START Available data

(** X5: the first call of [roof()] on a page whose game-info table could
    be parsed returns the table's [roof] entry, or NaN when there is none,
    and stores it. *)
Theorem roof_entry_or_nan st self e id h gi st1 :
  heap st !! self = Some e → e_cls e = NFL_BoxScore →
  e_attrs e !! "boxscore_id" = Some id →
  e_cache e !! (id, "roof", []) = None →
  nfl.BoxScore.get_doc self st = (Ok (VDoc h), st1) →
  parse_info_table h = Ok gi →
  ∃ st2,
    nfl.BoxScore.roof self st
      = (Ok (from_option VStr VNaN (gi !! "roof")), st2) ∧
    nfl.BoxScore.roof self st2
      = (Ok (from_option VStr VNaN (gi !! "roof")), st2).
Proof.
  intros He Hc Hid Hnone Hdoc Hgi.
  pose proof (memo_after_getter self "roof" (nfl.BoxScore.get_doc self)
    (λ h, giTable <- lift (parse_info_table h) ;;
          ret (match giTable !! "roof" with
               | Some s => VStr s
               | None => VNaN
               end))
    (λ h, match parse_info_table h with
          | Ok gi => Ok (from_option VStr VNaN (gi !! "roof"))
          | Raise err => Raise err
          end) st e id h st1) as H.
  cbv beta in H. rewrite Hgi in H. destruct H as (st2 & H1 & H2 & _); try done.
  - by apply get_doc_adds.
  - intros h' s. unfold bind, lift.
    destruct (parse_info_table h') as [gi'|err]; [|done].
    by destruct (gi' !! "roof").
  - by rewrite Hc.
  - by eapply get_doc_again.
  - by exists st2.
Qed.

(** The dictionary [weather()] builds from the groups of the weather
    text. *)
Lemma weather_dict_lookups (d : weather_match) :
  let windChill := match wm_windChill d with
                   | Some c => Some c
                   | None => wm_temp d
                   end in
  let windMPH := match wm_windMPH d with
                 | Some x => Some x
                 | None => Some 0
                 end in
  let dict : gmap string (option Z) :=
    list_to_map [("temp", wm_temp d); ("relHumidity", wm_relHumidity d);
                 ("windMPH", windMPH); ("windChill", windChill)] in
  dict !! "temp" = Some (wm_temp d) ∧
  dict !! "relHumidity" = Some (wm_relHumidity d) ∧
  dict !! "windMPH" = Some (Some (default 0 (wm_windMPH d))) ∧
  dict !! "windChill" = Some (match wm_windChill d with
                              | Some c => Some c
                              | None => wm_temp d
                              end) ∧
  dom dict = {["temp"; "relHumidity"; "windMPH"; "windChill"]}.
Proof.
  intros windChill windMPH dict. unfold dict. simpl.
  repeat split; try (by simplify_map_eq);
    try (subst windMPH; simplify_map_eq; by destruct (wm_windMPH d));
    try (rewrite !dom_insert_L, dom_empty_L; set_solver).
Qed.

(** X6: when the game-info table has a weather entry, the first call of
    [weather()] returns a dictionary with exactly the keys [temp],
    [relHumidity], [windMPH] and [windChill]; the wind speed is never
    [None] (0 when the text has none) and the wind chill falls back to the
    temperature; the dictionary is stored. *)
Theorem weather_fills_wind st self e id h gi w st1 :
  heap st !! self = Some e → e_cls e = NFL_BoxScore →
  e_attrs e !! "boxscore_id" = Some id →
  e_cache e !! (id, "weather", []) = None →
  nfl.BoxScore.get_doc self st = (Ok (VDoc h), st1) →
  parse_info_table h = Ok gi →
  gi !! "weather" = Some w →
  ∃ dict st2,
    nfl.BoxScore.weather self st = (Ok (VDict dict), st2) ∧
    nfl.BoxScore.weather self st2 = (Ok (VDict dict), st2) ∧
    dom dict = {["temp"; "relHumidity"; "windMPH"; "windChill"]} ∧
    dict !! "temp" = Some (wm_temp (weather_regex w)) ∧
    dict !! "relHumidity" = Some (wm_relHumidity (weather_regex w)) ∧
    dict !! "windMPH" = Some (Some (default 0 (wm_windMPH (weather_regex w)))) ∧
    dict !! "windChill" = Some (match wm_windChill (weather_regex w) with
                                | Some c => Some c
                                | None => wm_temp (weather_regex w)
                                end).
Proof.
  intros He Hc Hid Hnone Hdoc Hgi Hw.
  set (mk := λ d : weather_match,
    (list_to_map [("temp", wm_temp d); ("relHumidity", wm_relHumidity d);
                  ("windMPH", match wm_windMPH d with
                              | Some x => Some x
                              | None => Some 0
                              end);
                  ("windChill", match wm_windChill d with
                                | Some c => Some c
                                | None => wm_temp d
                                end)] : gmap string (option Z))).
  pose proof (memo_after_getter self "weather" (nfl.BoxScore.get_doc self)
    (λ h, giTable <- lift (parse_info_table h) ;;
          match giTable !! "weather" with
          | Some w => ret (VDict (mk (weather_regex w)))
          | None => ret (VDict nfl.BoxScore.dome_weather)
          end)
    (λ h, match parse_info_table h with
          | Ok gi => Ok (match gi !! "weather" with
                         | Some w => VDict (mk (weather_regex w))
                         | None => VDict nfl.BoxScore.dome_weather
                         end)
          | Raise err => Raise err
          end) st e id h st1) as H.
  cbv beta in H. rewrite Hgi, Hw in H. destruct H as (st2 & H1 & H2 & _); try done.
  - by apply get_doc_adds.
  - intros h' s. unfold bind, lift.
    destruct (parse_info_table h') as [gi'|err]; [|done].
    by destruct (gi' !! "weather").
  - by rewrite Hc.
  - by eapply get_doc_again.
  - destruct (weather_dict_lookups (weather_regex w)) as (? & ? & ? & ? & ?).
    exists (mk (weather_regex w)), st2. by repeat split.
Qed.

End PageMethods.

(** ** The weather text *)

Lemma str_int_neg p :
  str_int (Z.neg p) = String "-" (NilEmpty.string_of_uint (Pos.to_uint p)).
Proof.
  unfold str_int. simpl. f_equal. apply string_of_uint_nonnil.
  apply DecimalPos.Unsigned.to_uint_nonnil.
Qed.

Lemma string_app_nil_r (s : string) : s ++ "" = s.
Proof. induction s as [|a s IH]; [done|]. rewrite string_app_cons. by f_equal. Qed.

Lemma expect_minus_digits ds r :
  ds ≠ "" → all_digits ds = true → expect "-" (ds ++ r) = None.
Proof.
  destruct ds as [|a ds]; [done|]. intros _ Hd. simpl in Hd.
  apply andb_prop in Hd as [Ha _]. rewrite string_app_cons. simpl.
  case_bool_decide; [|done]. by subst a.
Qed.

Lemma signed_digits_str_int n r :
  starts_nondigit r → signed_digits (str_int n ++ r) = Some (str_int n, r).
Proof.
  intros Hr. unfold signed_digits. destruct n as [|p|p].
  - change (str_int 0) with "0". rewrite string_app_cons, string_app_nil.
    simpl. apply (digits1_app "0"); done.
  - rewrite expect_minus_digits;
      [|apply str_int_nonempty|by apply all_digits_str_int].
    apply digits1_app; [apply str_int_nonempty| |done].
    by apply all_digits_str_int.
  - rewrite str_int_neg, string_app_cons. simpl.
    rewrite digits1_app; [done| | |done].
    + pose proof (str_int_nonempty (Z.pos p)) as H. by rewrite str_int_pos in H.
    + apply all_digits_of_uint.
Qed.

END Available data

• **Task description**
Retype each of the records, word for word, with nothing added or dropped.

• **Written solution**
(** X5: the first call of [roof()] on a page whose game-info table could
    be parsed returns the table's [roof] entry, or NaN when there is none,
    and stores it. *)
Theorem roof_entry_or_nan st self e id h gi st1 :
  heap st !! self = Some e → e_cls e = NFL_BoxScore →
  e_attrs e !! "boxscore_id" = Some id →
  e_cache e !! (id, "roof", []) = None →
  nfl.BoxScore.get_doc self st = (Ok (VDoc h), st1) →
  parse_info_table h = Ok gi →
  ∃ st2,
    nfl.BoxScore.roof self st
      = (Ok (from_option VStr VNaN (gi !! "roof")), st2) ∧
    nfl.BoxScore.roof self st2
      = (Ok (from_option VStr VNaN (gi !! "roof")), st2).
Proof.
  intros He Hc Hid Hnone Hdoc Hgi.
  pose proof (memo_after_getter self "roof" (nfl.BoxScore.get_doc self)
    (λ h, giTable <- lift (parse_info_table h) ;;
          ret (match giTable !! "roof" with
               | Some s => VStr s
               | None => VNaN
               end))
    (λ h, match parse_info_table h with
          | Ok gi => Ok (from_option VStr VNaN (gi !! "roof"))
          | Raise err => Raise err
          end) st e id h st1) as H.
  cbv beta in H. rewrite Hgi in H. destruct H as (st2 & H1 & H2 & _); try done.
  - by apply get_doc_adds.
  - intros h' s. unfold bind, lift.
    destruct (parse_info_table h') as [gi'|err]; [|done].
    by destruct (gi' !! "roof").
  - by rewrite Hc.
  - by eapply get_doc_again.
  - by exists st2.
Qed.

(** The dictionary [weather()] builds from the groups of the weather
    text. *)
Lemma weather_dict_lookups (d : weather_match) :
  let windChill := match wm_windChill d with
                   | Some c => Some c
                   | None => wm_temp d
                   end in
  let windMPH := match wm_windMPH d with
                 | Some x => Some x
                 | None => Some 0
                 end in
  let dict : gmap string (option Z) :=
    list_to_map [("temp", wm_temp d); ("relHumidity", wm_relHumidity d);
                 ("windMPH", windMPH); ("windChill", windChill)] in
  dict !! "temp" = Some (wm_temp d) ∧
  dict !! "relHumidity" = Some (wm_relHumidity d) ∧
  dict !! "windMPH" = Some (Some (default 0 (wm_windMPH d))) ∧
  dict !! "windChill" = Some (match wm_windChill d with
                              | Some c => Some c
                              | None => wm_temp d
                              end) ∧
  dom dict = {["temp"; "relHumidity"; "windMPH"; "windChill"]}.
Proof.
  intros windChill windMPH dict. unfold dict. simpl.
  repeat split; try (by simplify_map_eq);
    try (subst windMPH; simplify_map_eq; by destruct (wm_windMPH d));
    try (rewrite !dom_insert_L, dom_empty_L; set_solver).
Qed.

(** X6: when the game-info table has a weather entry, the first call of
    [weather()] returns a dictionary with exactly the keys [temp],
    [relHumidity], [windMPH] and [windChill]; the wind speed is never
    [None] (0 when the text has none) and the wind chill falls back to the
    temperature; the dictionary is stored. *)
Theorem weather_fills_wind st self e id h gi w st1 :
  heap st !! self = Some e → e_cls e = NFL_BoxScore →
  e_attrs e !! "boxscore_id" = Some id →
  e_cache e !! (id, "weather", []) = None →
  nfl.BoxScore.get_doc self st = (Ok (VDoc h), st1) →
  parse_info_table h = Ok gi →
  gi !! "weather" = Some w →
  ∃ dict st2,
    nfl.BoxScore.weather self st = (Ok (VDict dict), st2) ∧
    nfl.BoxScore.weather self st2 = (Ok (VDict dict), st2) ∧
    dom dict = {["temp"; "relHumidity"; "windMPH"; "windChill"]} ∧
    dict !! "temp" = Some (wm_temp (weather_regex w)) ∧
    dict !! "relHumidity" = Some (wm_relHumidity (weather_regex w)) ∧
    dict !! "windMPH" = Some (Some (default 0 (wm_windMPH (weather_regex w)))) ∧
    dict !! "windChill" = Some (match wm_windChill (weather_regex w) with
                                | Some c => Some c
                                | None => wm_temp (weather_regex w)
                                end).
Proof.
  intros He Hc Hid Hnone Hdoc Hgi Hw.
  set (mk := λ d : weather_match,
    (list_to_map [("temp", wm_temp d); ("relHumidity", wm_relHumidity d);
                  ("windMPH", match wm_windMPH d with
                              | Some x => Some x
                              | None => Some 0
                              end);
                  ("windChill", match wm_windChill d with
                                | Some c => Some c
                                | None => wm_temp d
                                end)] : gmap string (option Z))).
  pose proof (memo_after_getter self "weather" (nfl.BoxScore.get_doc self)
    (λ h, giTable <- lift (parse_info_table h) ;;
          match giTable !! "weather" with
          | Some w => ret (VDict (mk (weather_regex w)))
          | None => ret (VDict nfl.BoxScore.dome_weather)
          end)
    (λ h, match parse_info_table h with
          | Ok gi => Ok (match gi !! "weather" with
                         | Some w => VDict (mk (weather_regex w))
                         | None => VDict nfl.BoxScore.dome_weather
                         end)
          | Raise err => Raise err
          end) st e id h st1) as H.
  cbv beta in H. rewrite Hgi, Hw in H. destruct H as (st2 & H1 & H2 & _); try done.
  - by apply get_doc_adds.
  - intros h' s. unfold bind, lift.
    destruct (parse_info_table h') as [gi'|err]; [|done].
    by destruct (gi' !! "weather").
  - by rewrite Hc.
  - by eapply get_doc_again.
  - destruct (weather_dict_lookups (weather_regex w)) as (? & ? & ? & ? & ?).
    exists (mk (weather_regex w)), st2. by repeat split.
Qed.

End PageMethods.

(** ** The weather text *)

Lemma str_int_neg p :
  str_int (Z.neg p) = String "-" (NilEmpty.string_of_uint (Pos.to_uint p)).
Proof.
  unfold str_int. simpl. f_equal. apply string_of_uint_nonnil.
  apply DecimalPos.Unsigned.to_uint_nonnil.
Qed.

Lemma string_app_nil_r (s : string) : s ++ "" = s.
Proof. induction s as [|a s IH]; [done|]. rewrite string_app_cons. by f_equal. Qed.

Lemma expect_minus_digits ds r :
  ds ≠ "" → all_digits ds = true → expect "-" (ds ++ r) = None.
Proof.
  destruct ds as [|a ds]; [done|]. intros _ Hd. simpl in Hd.
  apply andb_prop in Hd as [Ha _]. rewrite string_app_cons. simpl.
  case_bool_decide; [|done]. by subst a.
Qed.

Lemma signed_digits_str_int n r :
  starts_nondigit r → signed_digits (str_int n ++ r) = Some (str_int n, r).
Proof.
  intros Hr. unfold signed_digits. destruct n as [|p|p].
  - change (str_int 0) with "0". rewrite string_app_cons, string_app_nil.
    simpl. apply (digits1_app "0"); done.
  - rewrite expect_minus_digits;
      [|apply str_int_nonempty|by apply all_digits_str_int].
    apply digits1_app; [apply str_int_nonempty| |done].
    by apply all_digits_str_int.
  - rewrite str_int_neg, string_app_cons. simpl.
    rewrite digits1_app; [done| | |done].
    + pose proof (str_int_nonempty (Z.pos p)) as H. by rewrite str_int_pos in H.
    + apply all_digits_of_uint.
Qed.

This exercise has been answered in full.